## Exercise brief:
In the entries that follow, copy exactly each line from the first through the line with "Lemma pool_ok_nil latest".

## Task data:
++++++++

Lemma consecutive_lookup a l i b :
  consecutive a l -> l !! i = Some b -> block_height b = a + Z.of_nat i.
Proof.
  revert a i. induction l as [|b' l IH]; intros a i; [done|]. intros [Hb Hl] Hi.
  destruct i as [|i]; simplify_eq/=; [lia|]. rewrite (IH _ _ Hl Hi). lia.
Qed.

Lemma consecutive_drop_while h a l :
  consecutive a l ->
  consecutive (a + Z.of_nat (length l) - Z.of_nat (length (drop_while (upto h) l)))
    (drop_while (upto h) l).
Proof.
  revert a. induction l as [|b l IH]; intros a; [done|].
  intros [Hb Hl]. simpl. destruct (upto h b).
  - replace (a + Z.of_nat (S (length l))) with (a + 1 + Z.of_nat (length l)) by lia.
    by apply IH.
  - simpl. replace (a + _ - _) with a by lia. done.
Qed.

(** *** The invariant of a pool *)

(** [latest] is the last of the consecutive blocks at the front of the pool, if
    there are any; every other block is higher. *)
Record pool_ok (pool : list B) (latest : Z) : Prop := {
  ok_asc : asc pool;
  ok_range : Forall (fun b => in_u64 (block_height b)) pool;
  ok_latest : in_u64 latest;
  ok_split : exists valid pending, pool = valid ++ pending /\
    consecutive (latest + 1 - Z.of_nat (length valid)) valid /\
    Forall (fun b => latest < block_height b) pending
}.

(** The next height is missing: nothing more of the pool can become valid. *)
Definition settled (pool : list B) (latest : Z) : Prop :=
  Forall (fun b => block_height b <> latest + 1) pool.

Lemma pool_ok_nil latest : in_u64 latest -> pool_ok [] latest.
Proof. intros H. split; [constructor|constructor|done|]. by exists [], []. Qed.

Lemma pool_ok_above pool latest :
  asc pool -> Forall (fun b => in_u64 (block_height b)) pool -> in_u64 latest ->
  Forall (fun b => latest < block_height b) pool -> pool_ok pool latest.
Proof. intros. split; [done..|]. by exists [], pool. Qed.

Lemma pool_ok_valid pool latest :
  pool_ok pool latest ->
  let valid := take_while (upto latest) pool in
  consecutive (latest + 1 - Z.of_nat (length valid)) valid /\
  Forall (fun b => latest < block_height b) (drop_while (upto latest) pool).
Proof.
  intros [Hasc Hr Hl (valid & pending & -> & Hc & Hp)]. simpl.
  assert (Forall (fun x => upto latest x = true) valid) as Hv.
  { eapply Forall_impl; [by apply consecutive_bounds|].
    intros b Hb. unfold upto. apply Z.leb_le. simpl in Hb. lia. }
  assert (Forall (fun x => upto latest x = false) pending) as Hv'.
  { eapply Forall_impl; [done|]. intros b Hb. unfold upto. apply Z.leb_gt. done. }
  rewrite take_while_app, drop_while_app, take_while_none, drop_while_none, app_nil_r by done.
  done.
Qed.

Lemma pool_ok_remove pool latest h : pool_ok pool latest -> pool_ok (drop_while (upto h) pool) latest.
Proof.
  intros [Hasc Hr Hl (valid & pending & -> & Hc & Hp)].
  split; [by apply asc_drop_while|by apply Forall_drop_while|done|].
  apply (consecutive_drop_while h) in Hc. rewrite drop_while_split.
  destruct (drop_while (upto h) valid) as [|b valid'].
  - exists [], (drop_while (upto h) pending). split_and!; [done..|by apply Forall_drop_while].
  - exists (b :: valid'), pending. split_and!; [done| |done].
    eapply consecutive_eq; [exact Hc|]. lia.
Qed.

(** *** What the scan of the valid blocks finds *)

Lemma scan_valid a valid pending latest :
  consecutive a valid -> a - 1 <= latest -> 0 <= a -> a + Z.of_nat (length valid) <= 2 ^ 64 ->
  scan_latest latest (valid ++ pending) =
    scan_latest (if valid is nil then latest else a + Z.of_nat (length valid) - 1) pending.
Proof.
  revert a latest. induction valid as [|b valid IH]; intros a latest; [done|].
  intros [Hb Hv] Ha Ha0 Hmax. simpl in Hmax. simpl.
  replace ((latest <? block_height b) && negb (u64 (latest + 1) =? block_height b)) with false.
  - rewrite (IH (a + 1)) by (done || lia). f_equal. destruct valid; simpl in *; lia.
  - symmetry. apply andb_false_iff. destruct (latest <? block_height b) eqn:Hlt; [right|by left].
    to_prop. apply negb_false_iff, Z.eqb_eq. rewrite u64_id; unfold in_u64; lia.
Qed.

Lemma scan_run pending latest :
  asc pending -> Forall (fun b => in_u64 (block_height b)) pending -> in_u64 latest ->
  Forall (fun b => latest < block_height b) pending ->
  exists run rest, pending = run ++ rest /\ consecutive (latest + 1) run /\
    let latest' := scan_latest latest pending in
    latest' = latest + Z.of_nat (length run) /\ in_u64 latest' /\
    Forall (fun b => latest' + 1 < block_height b) rest.
Proof.
  intros Hasc. revert latest. induction Hasc as [|b pending Hasc IH Hb]; intros latest Hr Hl Hgt.
  - exists [], []. simpl. split_and!; [done..|lia|done|constructor].
  - apply Forall_cons in Hr as [Hrb Hr]. apply Forall_cons in Hgt as [Hgb Hgt]. simpl.
    destruct ((latest <? block_height b) && _) eqn:Hstop.
    + exists [], (b :: pending). to_prop.
      assert (latest + 1 < block_height b) as Hlt.
      { rewrite u64_id in * by (unfold in_u64 in *; lia). lia. }
      simpl. split_and!; [done..|lia|done|]. constructor; [done|].
      eapply Forall_impl; [exact Hb|]. unfold block_lt. simpl. intros. lia.
    + assert (block_height b = latest + 1) as Heq.
      { apply andb_false_iff in Hstop as [?|?]; to_prop; [lia|].
        rewrite u64_id in * by (unfold in_u64 in *; lia). lia. }
      destruct (IH (block_height b)) as (run & rest & -> & Hc & Hl' & Hu & Hrest); [done..|].
      exists (b :: run), rest. simpl. rewrite Heq in *. split_and!; [done..| |done|done].
      simpl in Hl'. rewrite Hl'. lia.
Qed.

(** The scan of a settled pool stays where it is. *)
Lemma scan_settled pool latest :
  pool_ok pool latest -> settled pool latest -> scan_latest latest pool = latest.
Proof.
  intros [Hasc Hr Hl (valid & pending & -> & Hc & Hp)] Hs.
  apply asc_app in Hasc as (_ & Hav & Hap). apply Forall_app in Hr as [Hrv Hrp].
  apply Forall_app in Hs as [_ Hs].
  assert (scan_latest latest (valid ++ pending) = scan_latest latest pending) as ->.
  { destruct valid as [|b valid]; [done|].
    assert (0 <= latest + 1 - Z.of_nat (length (b :: valid))).
    { apply Forall_cons in Hrv as [Hrv _]. destruct Hc as [<- _]. apply Hrv. }
    rewrite (scan_valid _ _ _ _ Hc) by (simpl in *; unfold in_u64 in *; lia).
    f_equal. simpl. lia. }
  destruct (scan_run pending latest) as (run & rest & -> & Hrun & Heq & _); [done..|].
  rewrite Heq. destruct run as [|b run]; [simpl; lia|].
  apply Forall_cons in Hs as [Hs _]. destruct Hrun as [? _]. lia.
Qed.

(** The scan keeps the invariant, never goes back, and settles the pool. *)
Lemma scan_latest_ok pool latest :
  pool_ok pool latest ->
  let latest' := scan_latest latest pool in
  pool_ok pool latest' /\ settled pool latest' /\ latest <= latest'.
Proof.
  intros [Hasc Hr Hl (valid & pending & -> & Hc & Hp)]. simpl.
  pose proof Hasc as (_ & Hav & Hap)%asc_app. apply Forall_app in Hr as [Hrv Hrp].
  assert (scan_latest latest (valid ++ pending) = scan_latest latest pending) as ->.
  { destruct valid as [|b valid]; [done|].
    assert (0 <= latest + 1 - Z.of_nat (length (b :: valid))).
    { apply Forall_cons in Hrv as [Hrv _]. destruct Hc as [<- _]. apply Hrv. }
    rewrite (scan_valid _ _ _ _ Hc) by (simpl in *; unfold in_u64 in *; lia).
    f_equal. simpl. lia. }
  destruct (scan_run pending latest) as (run & rest & -> & Hrun & Heq & Hu & Hrest); [done..|].
  simpl in *. set (latest' := scan_latest _ _) in *. clearbody latest'.
  assert (consecutive (latest' + 1 - Z.of_nat (length (valid ++ run))) (valid ++ run)) as Hcr.
  { apply consecutive_app. rewrite length_app. split; (eapply consecutive_eq; [eassumption|]; lia). }
  split_and!; [|..].
  - split; [done|by apply Forall_app|done|]. exists (valid ++ run), rest.
    split_and!; [by rewrite app_assoc|done|].
    eapply Forall_impl; [exact Hrest|]. simpl. lia.
  - unfold settled. rewrite app_assoc. apply Forall_app; split.
    + eapply Forall_impl; [by apply consecutive_bounds|]. simpl. lia.
    + eapply Forall_impl; [exact Hrest|]. simpl. lia.
  - lia.
Qed.

Lemma pool_ok_reset pool latest h :
  pool_ok pool latest -> in_u64 h -> pool_ok (drop_while (upto h) pool) h.
Proof.
  intros [Hasc Hr _ _] Hh.
  apply pool_ok_above; [by apply asc_drop_while|by apply Forall_drop_while|done|].
  by apply asc_drop_gt.
Qed.

Lemma pool_ok_insert pool latest blk :
  pool_ok pool latest -> in_u64 (block_height blk) -> latest < block_height blk ->
  Forall (fun b => block_height b <> block_height blk) pool ->
  pool_ok (sort_height (pool ++ [blk])) latest.
Proof.
  intros [Hasc Hr Hl (valid & pending & -> & Hc & Hp)] Hu Hlt Hne.
  rewrite sort_height_snoc by done. split.
  - by apply insert_height_asc.
  - rewrite insert_height_perm. by constructor.
  - done.
  - exists valid, (insert_height blk pending). split_and!; [|done|].
    + assert (Forall (fun b => block_height b < block_height blk) valid) as Hv.
      { eapply Forall_impl; [by apply consecutive_bounds|]. simpl. lia. }
      clear -Hv. induction Hv as [|b valid Hb _ IH]; [done|]. simpl.
      destruct (_ <? _) eqn:?; to_prop; [lia|]. by rewrite IH.
    + rewrite insert_height_perm. by constructor.
Qed.

Lemma pool_ok_removelast pool latest b :
  pool_ok pool latest -> last pool = Some b -> latest < block_height b ->
  pool_ok (take (length pool - 1) pool) latest.
Proof.
  intros [Hasc Hr Hl (valid & pending & -> & Hc & Hp)] Hlast Hlt.
  split; [by apply asc_take|by apply Forall_take|done|].
  destruct pending as [|b' pending _] using rev_ind.
  - exfalso. rewrite app_nil_r in *. apply last_Some in Hlast as [l' ->].
    apply consecutive_bounds in Hc. rewrite Forall_app, Forall_singleton in Hc.
    rewrite length_app in Hc. simpl in Hc. lia.
  - exists valid, pending. rewrite Forall_app in Hp. split_and!; [|done|apply Hp].
    rewrite !length_app, app_assoc, take_app_le by (rewrite length_app; simpl; lia).
    rewrite take_ge; [done|]. rewrite length_app. simpl. lia.
Qed.

Lemma block_heights_consecutive a l :
  consecutive a l -> map block_height l = seqZ a (Z.of_nat (length l)).
Proof.
  revert a. induction l as [|b l IH]; intros a; [done|]. intros [<- Hl]. simpl.
  rewrite seqZ_cons by lia. f_equal. rewrite (IH _ Hl). f_equal; lia.
Qed.

Lemma check_capacity_ok maxValid maxInvalid latest pool h pool' :
  check_capacity maxValid maxInvalid latest pool h = Ok pool' ->
  pool' = pool \/
  exists b, last pool = Some b /\ h < block_height b /\ pool' = take (length pool - 1) pool.
Proof.
  unfold check_capacity. destruct pool as [|first rest]; [naive_solver|].
  set (pool := first :: rest). clearbody pool. case_ifs; [done| |naive_solver].
  destruct (last pool) as [b|] eqn:Hb; [|done]. case_ifs; [|done].
  to_prop. naive_solver.
Qed.

Lemma check_capacity_fresh maxValid maxInvalid latest pool h pool' :
  has_height h pool = false -> check_capacity maxValid maxInvalid latest pool h = Ok pool' ->
  Forall (fun b => block_height b <> h) pool'.
Proof.
  intros Hh%has_height_false [->|(b & _ & _ & ->)]%check_capacity_ok; [done|].
  by apply Forall_take.
Qed.

(** The pool after a new block has passed the tests of [AddBeaconBlock] (or of its
    two counterparts) and has been sorted in. *)
Lemma add_pool_ok maxValid maxInvalid latest pool blk pool' :
  pool_ok pool latest -> in_u64 (block_height blk) -> latest < block_height blk ->
  has_height (block_height blk) pool = false ->
  check_capacity maxValid maxInvalid latest pool (block_height blk) = Ok pool' ->
  pool_ok (sort_height (pool' ++ [blk])) latest.
Proof.
  intros Hok Hu Hlt Hh Hc.
  apply pool_ok_insert; [|done..|by eapply check_capacity_fresh].
  apply check_capacity_ok in Hc as [->|(b & Hb & Hlt' & ->)]; [done|].
  eapply pool_ok_removelast; [done..|lia].
Qed.

(** Every block of the old pool is still there, except perhaps one higher block that
    made room. *)
Lemma check_capacity_keeps maxValid maxInvalid latest pool h pool' b :
  check_capacity maxValid maxInvalid latest pool h = Ok pool' ->
  b ∈ pool -> b ∈ pool' \/ h < block_height b.
Proof.
  intros [->|(b' & Hb' & Hlt & ->)]%check_capacity_ok Hb; [by left|].
  apply last_Some in Hb' as [l ->]. rewrite length_app, take_app_le by (simpl; lia).
  rewrite take_ge by (simpl; lia).
  apply elem_of_app in Hb as [?|Hb]; [by left|]. right. by apply list_elem_of_singleton in Hb as ->.
Qed.

Lemma check_capacity_incl maxValid maxInvalid latest pool h pool' :
  check_capacity maxValid maxInvalid latest pool h = Ok pool' -> pool' ⊆ pool.
Proof.
  intros [->|(b' & _ & _ & ->)]%check_capacity_ok; [done|].
  intros b (i & Hi & _)%elem_of_take. by eapply list_elem_of_lookup_2.
Qed.

Lemma check_capacity_asc maxValid maxInvalid latest pool h pool' :
  check_capacity maxValid maxInvalid latest pool h = Ok pool' -> asc pool -> asc pool'.
Proof. intros [->|(? & _ & _ & ->)]%check_capacity_ok; [done|apply asc_take]. Qed.

Lemma scan_latest_range (P : Z -> Prop) pool latest :
  Forall (fun b => P (block_height b)) pool -> P latest -> P (scan_latest latest pool).
Proof.
  intros H. revert latest. induction H as [|b pool Hb _ IH]; intros latest Hl; [done|].
  simpl. case_ifs; auto.
Qed.

Lemma sort_height_perm pool blk :
  asc pool -> sort_height (pool ++ [blk]) ≡ₚ blk :: pool.
Proof. intros ?. rewrite sort_height_snoc by done. apply insert_height_perm. Qed.

(** Neither the eviction nor the insertion of a block above the valid height touches
    the valid blocks. *)
Lemma valid_insert latest blk pool :
  latest < block_height blk ->
  take_while (upto latest) (insert_height blk pool) = take_while (upto latest) pool.
Proof.
  intros Hlt. induction pool as [|b pool IH]; simpl; unfold upto in *.
  - by cmp.
  - destruct (block_height blk <? block_height b) eqn:?; simpl; [|by rewrite IH]. to_prop.
    by cmp.
Qed.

++++++++

## Solved exercise:
Lemma consecutive_lookup a l i b :
  consecutive a l -> l !! i = Some b -> block_height b = a + Z.of_nat i.
Proof.
  revert a i. induction l as [|b' l IH]; intros a i; [done|]. intros [Hb Hl] Hi.
  destruct i as [|i]; simplify_eq/=; [lia|]. rewrite (IH _ _ Hl Hi). lia.
Qed.

Lemma consecutive_drop_while h a l :
  consecutive a l ->
  consecutive (a + Z.of_nat (length l) - Z.of_nat (length (drop_while (upto h) l)))
    (drop_while (upto h) l).
Proof.
  revert a. induction l as [|b l IH]; intros a; [done|].
  intros [Hb Hl]. simpl. destruct (upto h b).
  - replace (a + Z.of_nat (S (length l))) with (a + 1 + Z.of_nat (length l)) by lia.
    by apply IH.
  - simpl. replace (a + _ - _) with a by lia. done.
Qed.

(** *** The invariant of a pool *)

(** [latest] is the last of the consecutive blocks at the front of the pool, if
    there are any; every other block is higher. *)
Record pool_ok (pool : list B) (latest : Z) : Prop := {
  ok_asc : asc pool;
  ok_range : Forall (fun b => in_u64 (block_height b)) pool;
  ok_latest : in_u64 latest;
  ok_split : exists valid pending, pool = valid ++ pending /\
    consecutive (latest + 1 - Z.of_nat (length valid)) valid /\
    Forall (fun b => latest < block_height b) pending
}.

(** The next height is missing: nothing more of the pool can become valid. *)
Definition settled (pool : list B) (latest : Z) : Prop :=
  Forall (fun b => block_height b <> latest + 1) pool.

Lemma pool_ok_nil latest : in_u64 latest -> pool_ok [] latest.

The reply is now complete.